Notre communication se centrera sur ce qui apparait être selon nous un « paradoxe » de l’État. Selon nous, la démocratie d’aujourd’hui fait systématiquement référence à l’institution étatique, ainsi qu’à des habitus précis, rendant souvent plusieurs personnes marginalisées réticentes à s’impliquer dans des projets visant à faire entendre leurs voix. Nous pensons que l’appel systématique à l’État pour entreprendre des changements structurants et des projets sociaux est au cœur de l’enjeu des initiatives participatives. En effet, certaines communautés ont peu à peu perdu leur autonomie politique en raison de la montée en puissance de l’État (Dupuis-Déri, 2013). Ainsi, la structure sociale actuelle (le financement destiné aux organismes communautaires, les prestations d’aide sociales, etc.) n’a pas été réfléchie ni construite en ayant l’objectif d’écouter ou de mettre de l’avant les voix diversifiées de la communauté (Côté, 2012). Cette relecture (historique et contemporaine) de l’institution étatique et de la démocratie est selon nous au cœur du nœud qui explique l’exclusion d’un bon nombre de personnes marginalisées dans les métropoles d’aujourd’hui.
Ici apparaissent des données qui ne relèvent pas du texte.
(* ===== verification/Models.v ===== *)
(** The relational model of [services/api/app/models.py]: one record per mapped
    class, the column defaults, and the checks the database applies to a row
    (declared widths and lengths, uniqueness, foreign keys).

    A column filled from [utc_now()] is an instant in microseconds ([Z]); a
    column filled from a client value is a [datetime].  A table is the list of
    its rows in insertion order; nothing in the program deletes a row, so an
    autoincrement key is one more than the number of rows. *)
From S2P Require Import Prelude PyStr Float64 Json PyTime.

(** ** Rows *)

Record User := {
  u_id : Z; u_username : string; u_password_hash : string; u_role : string;
  u_active : bool; u_created_at : Z }.

Record Device := {
  d_id : string; d_site_id : string; d_display_name : string; d_asset_class : string;
  d_simulated : bool; d_firmware_version : option string; d_reported_status : string;
  d_last_seen_at : option Z; d_rssi_dbm : option Z; d_reset_reason : option string;
  d_reset_count : Z; d_queue_depth : Z; d_queue_capacity : Z; d_dropped_message_count : Z;
  d_modbus_status : string; d_active_faults : list string; d_created_at : Z }.

Record AnomalyModel := {
  m_id : Z; m_device_id : string; m_model_version : string; m_status : string;
  m_feature_schema : json; m_training_start : datetime; m_training_end : datetime;
  m_training_sample_count : Z; m_validation_sample_count : Z; m_contamination : float;
  m_random_seed : Z; m_sklearn_version : string; m_artifact_path : string;
  m_artifact_checksum : string; m_created_at : datetime; m_last_scored_at : option Z;
  m_diagnostic : option string }.

Record ThresholdConfig := {
  c_device_id : string;
  c_temperature_warning_c : float; c_temperature_critical_c : float;
  c_vibration_warning_mps2 : float; c_vibration_critical_mps2 : float;
  c_current_warning_a : float; c_current_critical_a : float;
  c_hysteresis_percent : float; c_updated_by : string; c_updated_at : Z }.

Record Telemetry := {
  t_id : Z; t_message_id : string; t_device_id : string; t_site_id : string; t_sequence : Z;
  t_device_time : option datetime; t_received_at : Z; t_clock_synchronized : bool;
  t_uptime_ms : Z; t_firmware_version : string; t_quality : string; t_replayed : bool;
  t_temperature_c : option float; t_vibration_rms_mps2 : option float;
  t_vibration_peak_mps2 : option float; t_vibration_crest_factor : option float;
  t_current_a : option float; t_sample_quality : json; t_fault_flags : list string;
  t_anomaly_score : option float; t_anomaly_percentile : option float;
  t_anomaly_reason : option string }.

Record HealthSnapshot := {
  h_id : Z; h_message_id : string; h_device_id : string; h_received_at : Z; h_payload : json }.

Record Alarm := {
  a_id : Z; a_device_id : string; a_code : string; a_severity : string; a_source : string;
  a_state : string; a_summary : string; a_opened_at : Z; a_cleared_at : option Z;
  a_acknowledged_at : option Z; a_acknowledged_by : option string }.

Record Calibration := {
  k_id : Z; k_device_id : string; k_sensor : string;
  k_previous_coefficients : list (string * float); k_new_coefficients : list (string * float);
  k_reason : string; k_operator : string; k_performed_at : Z }.

Record MaintenanceRecord := {
  r_id : Z; r_device_id : string; r_status : string; r_notes : string;
  r_performed_at : datetime; r_next_due_at : option datetime; r_created_by : string;
  r_updated_at : Z }.

Record AuditEvent := {
  e_id : Z; e_actor : string; e_action : string; e_target_type : string; e_target_id : string;
  e_details : json; e_created_at : Z }.

Record ErrorLog := {
  l_id : Z; l_component : string; l_error_code : string; l_severity : string;
  l_device_id : option string; l_detail : string; l_created_at : Z }.

Record DeviceCommand := {
  x_command_id : string; x_device_id : string; x_kind : string; x_parameters : json;
  x_status : string; x_result_code : option string; x_detail : option string;
  x_issued_by : string; x_issued_at : Z; x_expires_at : Z; x_acknowledged_at : option Z }.

(** ** Rows with their column defaults

    [new_X] is [X(...)] with the arguments the program gives, the remaining
    columns at the default the flush fills in ([now] for [default=utc_now]). *)

Definition new_device (now : Z) (id site_id display_name asset_class : string) (simulated : bool) : Device := {|
  d_id := id; d_site_id := site_id; d_display_name := display_name; d_asset_class := asset_class;
  d_simulated := simulated; d_firmware_version := None; d_reported_status := "offline";
  d_last_seen_at := None; d_rssi_dbm := None; d_reset_reason := None; d_reset_count := 0;
  d_queue_depth := 0; d_queue_capacity := 512; d_dropped_message_count := 0;
  d_modbus_status := "disabled"; d_active_faults := []; d_created_at := now |}.

Definition new_threshold_config (now : Z) (device_id : string) : ThresholdConfig := {|
  c_device_id := device_id;
  c_temperature_warning_c := lit 650 1; c_temperature_critical_c := lit 750 1;
  c_vibration_warning_mps2 := lit 45 1; c_vibration_critical_mps2 := lit 70 1;
  c_current_warning_a := lit 14 1; c_current_critical_a := lit 18 1;
  c_hysteresis_percent := lit 50 1; c_updated_by := "system"; c_updated_at := now |}.

Definition new_alarm (opened_at : Z) (device_id code severity source summary : string) : Alarm := {|
  a_id := 0; a_device_id := device_id; a_code := code; a_severity := severity; a_source := source;
  a_state := "active"; a_summary := summary; a_opened_at := opened_at; a_cleared_at := None;
  a_acknowledged_at := None; a_acknowledged_by := None |}.

Definition new_health (now : Z) (message_id device_id : string) (payload : json) : HealthSnapshot := {|
  h_id := 0; h_message_id := message_id; h_device_id := device_id; h_received_at := now;
  h_payload := payload |}.

Definition new_audit (now : Z) (actor action target_type target_id : string) (details : json) : AuditEvent := {|
  e_id := 0; e_actor := actor; e_action := action; e_target_type := target_type;
  e_target_id := target_id; e_details := details; e_created_at := now |}.

Definition new_error_log (now : Z) (component error_code severity : string)
    (device_id : option string) (detail : string) : ErrorLog := {|
  l_id := 0; l_component := component; l_error_code := error_code; l_severity := severity;
  l_device_id := device_id; l_detail := detail; l_created_at := now |}.

(** ** The database *)

Record DB := {
  users : list User; devices : list Device; anomaly_models : list AnomalyModel;
  threshold_configs : list ThresholdConfig; telemetry : list Telemetry;
  health_snapshots : list HealthSnapshot; alarms : list Alarm; calibrations : list Calibration;
  maintenance_records : list MaintenanceRecord; audit_events : list AuditEvent;
  error_logs : list ErrorLog; device_commands : list DeviceCommand }.

Definition empty_db : DB := Build_DB [] [] [] [] [] [] [] [] [] [] [] [].

Definition set_users v d := Build_DB v (devices d) (anomaly_models d) (threshold_configs d) (telemetry d) (health_snapshots d) (alarms d) (calibrations d) (maintenance_records d) (audit_events d) (error_logs d) (device_commands d).
Definition set_devices v d := Build_DB (users d) v (anomaly_models d) (threshold_configs d) (telemetry d) (health_snapshots d) (alarms d) (calibrations d) (maintenance_records d) (audit_events d) (error_logs d) (device_commands d).
Definition set_anomaly_models v d := Build_DB (users d) (devices d) v (threshold_configs d) (telemetry d) (health_snapshots d) (alarms d) (calibrations d) (maintenance_records d) (audit_events d) (error_logs d) (device_commands d).
Definition set_threshold_configs v d := Build_DB (users d) (devices d) (anomaly_models d) v (telemetry d) (health_snapshots d) (alarms d) (calibrations d) (maintenance_records d) (audit_events d) (error_logs d) (device_commands d).
Definition set_telemetry v d := Build_DB (users d) (devices d) (anomaly_models d) (threshold_configs d) v (health_snapshots d) (alarms d) (calibrations d) (maintenance_records d) (audit_events d) (error_logs d) (device_commands d).
Definition set_health_snapshots v d := Build_DB (users d) (devices d) (anomaly_models d) (threshold_configs d) (telemetry d) v (alarms d) (calibrations d) (maintenance_records d) (audit_events d) (error_logs d) (device_commands d).
Definition set_alarms v d := Build_DB (users d) (devices d) (anomaly_models d) (threshold_configs d) (telemetry d) (health_snapshots d) v (calibrations d) (maintenance_records d) (audit_events d) (error_logs d) (device_commands d).
Definition set_calibrations v d := Build_DB (users d) (devices d) (anomaly_models d) (threshold_configs d) (telemetry d) (health_snapshots d) (alarms d) v (maintenance_records d) (audit_events d) (error_logs d) (device_commands d).
Definition set_maintenance_records v d := Build_DB (users d) (devices d) (anomaly_models d) (threshold_configs d) (telemetry d) (health_snapshots d) (alarms d) (calibrations d) v (audit_events d) (error_logs d) (device_commands d).
Definition set_audit_events v d := Build_DB (users d) (devices d) (anomaly_models d) (threshold_configs d) (telemetry d) (health_snapshots d) (alarms d) (calibrations d) (maintenance_records d) v (error_logs d) (device_commands d).
Definition set_error_logs v d := Build_DB (users d) (devices d) (anomaly_models d) (threshold_configs d) (telemetry d) (health_snapshots d) (alarms d) (calibrations d) (maintenance_records d) (audit_events d) v (device_commands d).
Definition set_device_commands v d := Build_DB (users d) (devices d) (anomaly_models d) (threshold_configs d) (telemetry d) (health_snapshots d) (alarms d) (calibrations d) (maintenance_records d) (audit_events d) (error_logs d) v.
(* ===== verification/AlarmFacts.v ===== *)
(** The alarm table under threshold evaluation: the abstract per-metric state
    machine, the effect of one metric on the list of alarms, and its lemmas
    (shared by the ingestion properties and the anomaly worker). *)
From S2P Require Import Prelude PyStr Float64 Json PyTime Models Tables Session Schemas Ingestion.

(** ** Abstract state machine

    The state of a device's metric is the severity of its active alarm. *)
Definition alarm_step (value : option float) (warning critical hysteresis : float)
    (state : option string) : option string :=
  match value with
  | None => state
  | Some v =>
      match desired_severity v warning critical with
      | Some severity => Some severity
      | None => if fltb v (clear_below warning hysteresis) then None else state
      end
  end.

Definition active_in (device_id code : string) (l : list Alarm) : option Alarm :=
  List.find (is_active device_id code) l.
Definition severity_in (device_id code : string) (l : list Alarm) : option string :=
  a_severity <$> active_in device_id code l.

(** ** Invariant of the table *)

(** Keys are 1, 2, ...; at most one active alarm per device and code; an alarm
    is active or cleared, and has a clearing time exactly when cleared. *)
Definition keyed (l : list Alarm) : Prop := map a_id l = seqZ 1 (Z.of_nat (length l)).
Definition one_active (l : list Alarm) : Prop :=
  ∀ device_id code, (length (List.filter (is_active device_id code) l) ≤ 1)%nat.
Definition lifecycle (a : Alarm) : Prop :=
  (a_state a = "active" ∧ a_cleared_at a = None)
  ∨ (a_state a = "cleared" ∧ is_Some (a_cleared_at a)).
Definition alarms_wf (l : list Alarm) : Prop := keyed l ∧ one_active l ∧ Forall lifecycle l.

(** An update of a row that keeps its key columns. *)
Definition keeps_key (f : Alarm → Alarm) : Prop :=
  ∀ a, a_id (f a) = a_id a ∧ a_device_id (f a) = a_device_id a ∧ a_code (f a) = a_code a.

Lemma keyed_nodup l : keyed l → NoDup (map a_id l).
Proof. intros ->. apply NoDup_seqZ. Qed.

Lemma find_split {A} (p : A → bool) (l : list A) a :
  List.find p l = Some a →
  ∃ l1 l2, l = l1 ++ a :: l2 ∧ p a = true ∧ List.find p l1 = None.
Proof.
  induction l as [|x l IH]; simpl; [done|]. destruct (p x) eqn:Hx.
  - intros [= ->]. by exists [], l.
  - intros (l1 & l2 & -> & Ha & Hn)%IH. exists (x :: l1), l2. simpl. by rewrite Hx.
Qed.

Lemma update_where_other {A} (p : A → bool) f (l : list A) :
  (∀ x, x ∈ l → p x = false) → update_where p f l = l.
Proof.
  induction l as [|x l IH]; intros H; [done|]. unfold update_where in *. simpl.
  rewrite (H x) by left. f_equal. apply IH. intros y Hy. apply H. by right.
Qed.

(** Updating by key changes exactly the row found. *)
Lemma update_where_split (l1 l2 : list Alarm) a f :
  NoDup (map a_id (l1 ++ a :: l2)) →
  update_where (λ r, a_id r =? a_id a) f (l1 ++ a :: l2) = l1 ++ f a :: l2.
Proof.
  rewrite map_app, NoDup_app. simpl. rewrite NoDup_cons. intros (_ & Hd & Hn & _).
  unfold update_where. rewrite map_app. simpl. rewrite Z.eqb_refl.
  assert (Hne : ∀ l, a_id a ∉ map a_id l → map (λ r, if a_id r =? a_id a then f r else r) l = l).
  { intros l Hl. apply update_where_other. intros x Hx. apply Z.eqb_neq. intros E.
    apply Hl. rewrite <- E. by apply list_elem_of_fmap_2. }
  rewrite (Hne l2) by done. rewrite Hne; [done|].
  intros Hin. apply (Hd _ Hin). by left.
Qed.

Lemma active_in_app d c l1 l2 :
  active_in d c (l1 ++ l2) = match active_in d c l1 with Some a => Some a | None => active_in d c l2 end.
Proof. apply find_app. Qed.

Lemma one_active_rest d c l1 a l2 :
  one_active (l1 ++ a :: l2) → is_active d c a = true →
  active_in d c l1 = None ∧ active_in d c l2 = None.
Proof.
  intros Hone Ha. specialize (Hone d c).
  rewrite List.filter_app, length_app in Hone. simpl in Hone. rewrite Ha in Hone. simpl in Hone.
  assert (Hf : ∀ l, length (List.filter (is_active d c) l) = 0%nat → active_in d c l = None).
  { intros l Hl. unfold active_in. induction l as [|x l IH]; [done|]. simpl in *.
    destruct (is_active d c x); [done|]. by apply IH. }
  split; apply Hf; lia.
Qed.

Lemma filter_active_none d c l : active_in d c l = None → List.filter (is_active d c) l = [].
Proof.
  unfold active_in. induction l as [|x l IH]; [done|]. simpl.
  by destruct (is_active d c x).
Qed.

Lemma keyed_app l a : keyed l → a_id a = next_id l → keyed (l ++ [a]).
Proof.
  unfold keyed, next_id. intros Hk Ha. rewrite map_app, length_app, Hk. simpl.
  rewrite Nat2Z.inj_add, seqZ_app by lia. f_equal. rewrite Ha. simpl. unfold seqZ. simpl.
  f_equal. lia.
Qed.

Lemma keyed_update l1 a l2 f :
  keeps_key f → keyed (l1 ++ a :: l2) → keyed (l1 ++ f a :: l2).
Proof.
  unfold keyed. intros Hf. rewrite !map_app, !length_app. simpl.
  by destruct (Hf a) as [-> _].
Qed.

(** ** The effect of one metric *)

Section Metric.
Context (device_id code metric unit : string) (value : option float).
Context (warning critical hysteresis : float) (now : Z).

(** The write [apply_metric_alarm] adds to the unit of work, and its effect
    on the list of alarms. *)
Definition metric_write (d : DB) : list write :=
  match value with
  | None => []
  | Some v =>
      match desired_severity v warning critical, active_in device_id code (alarms d) with
      | Some sev, None =>
          [insert_alarm (new_alarm now device_id code sev "threshold" (threshold_summary metric v sev unit))]
      | Some sev, Some a => [update_alarm (a_id a) (escalate sev (threshold_summary metric v sev unit))]
      | None, Some a =>
          if fltb v (clear_below warning hysteresis) then [update_alarm (a_id a) (clear now)] else []
      | None, None => []
      end
  end.

Definition metric_effect (l : list Alarm) : list Alarm :=
  match value with
  | None => l
  | Some v =>
      match desired_severity v warning critical, active_in device_id code l with
      | Some sev, None =>
          l ++ [with_a_id (next_id l)
                  (new_alarm now device_id code sev "threshold" (threshold_summary metric v sev unit))]
      | Some sev, Some a =>
          update_where (λ r, a_id r =? a_id a) (escalate sev (threshold_summary metric v sev unit)) l
      | None, Some a =>
          if fltb v (clear_below warning hysteresis)
          then update_where (λ r, a_id r =? a_id a) (clear now) l else l
      | None, None => l
      end
  end.

(** Three shapes of effect: none, a new active row, one row updated. *)
Inductive metric_case (l : list Alarm) : list Alarm → Prop :=
  | Metric_same :
      alarm_step value warning critical hysteresis (severity_in device_id code l)
        = severity_in device_id code l →
      metric_case l l
  | Metric_open a :
      active_in device_id code l = None → is_active device_id code a = true →
      a_device_id a = device_id → a_code a = code →
      a_cleared_at a = None → a_id a = next_id l →
      alarm_step value warning critical hysteresis None = Some (a_severity a) →
      metric_case l (l ++ [a])
  | Metric_update l1 a l2 f :
      l = l1 ++ a :: l2 → is_active device_id code a = true → keeps_key f →
      (∀ b, lifecycle b → lifecycle (f b)) →
      active_in device_id code l1 = None → active_in device_id code l2 = None →
      alarm_step value warning critical hysteresis (Some (a_severity a))
        = (if is_active device_id code (f a) then Some (a_severity (f a)) else None) →
      metric_case l (l1 ++ f a :: l2).

Lemma is_active_new id sev summary :
  is_active device_id code (with_a_id id (new_alarm now device_id code sev "threshold" summary)) = true.
Proof. unfold is_active; simpl. by rewrite !String.eqb_refl. Qed.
L’ensemble de ces constats théoriques expliquent selon nous une partie des frustrations persistantes des acteurs et actrices en interventions qui ne se sentent pas nécessairement entendu.e.s malgré la multiplication des processus consultatifs.

Résumé en Anglais

Our presentation proposes to put forward a critique of today's cities. This critique will be based on various theoretical observations that focus on the realities experienced daily by marginalized people, particularly women, and that allow us to better understand the issues surrounding their voice (Amster, 2003; DeVerteuil, May et von Mahs, 2009; Flatley, 2008). Various obstacles demonstrate how difficult it is to integrate women's voices into the implementation of projects aimed at changing intervention practices in relation to the needs of these people (Astier, 2007; Baillergeau et Bellot, 2007; Fontaine, Lapointe et Vallée Doré, 2019). Based on the theoretical ideas of geographers (Harvey, 2011; Kern, 2019; Springer, 2018), and feminists (Spivak, 2020; Hill Collins, 2019; Battacharya, 2017; McNally, 2020; Fraser, 2017) we will address various dynamics intrinsic to contemporary cities that are constructed to address certain types of populations, at the expense of others. We will discuss the stereotypes that are at the heart of a lack of understanding of the diversity of needs of marginalized people in Montreal. We argue that these stereotypes are often at the heart of the decision-making processes, which prevents institutions from truly understanding their needs. We will briefly discuss some realities specific to the Montreal context to concretize our theoretical proposal.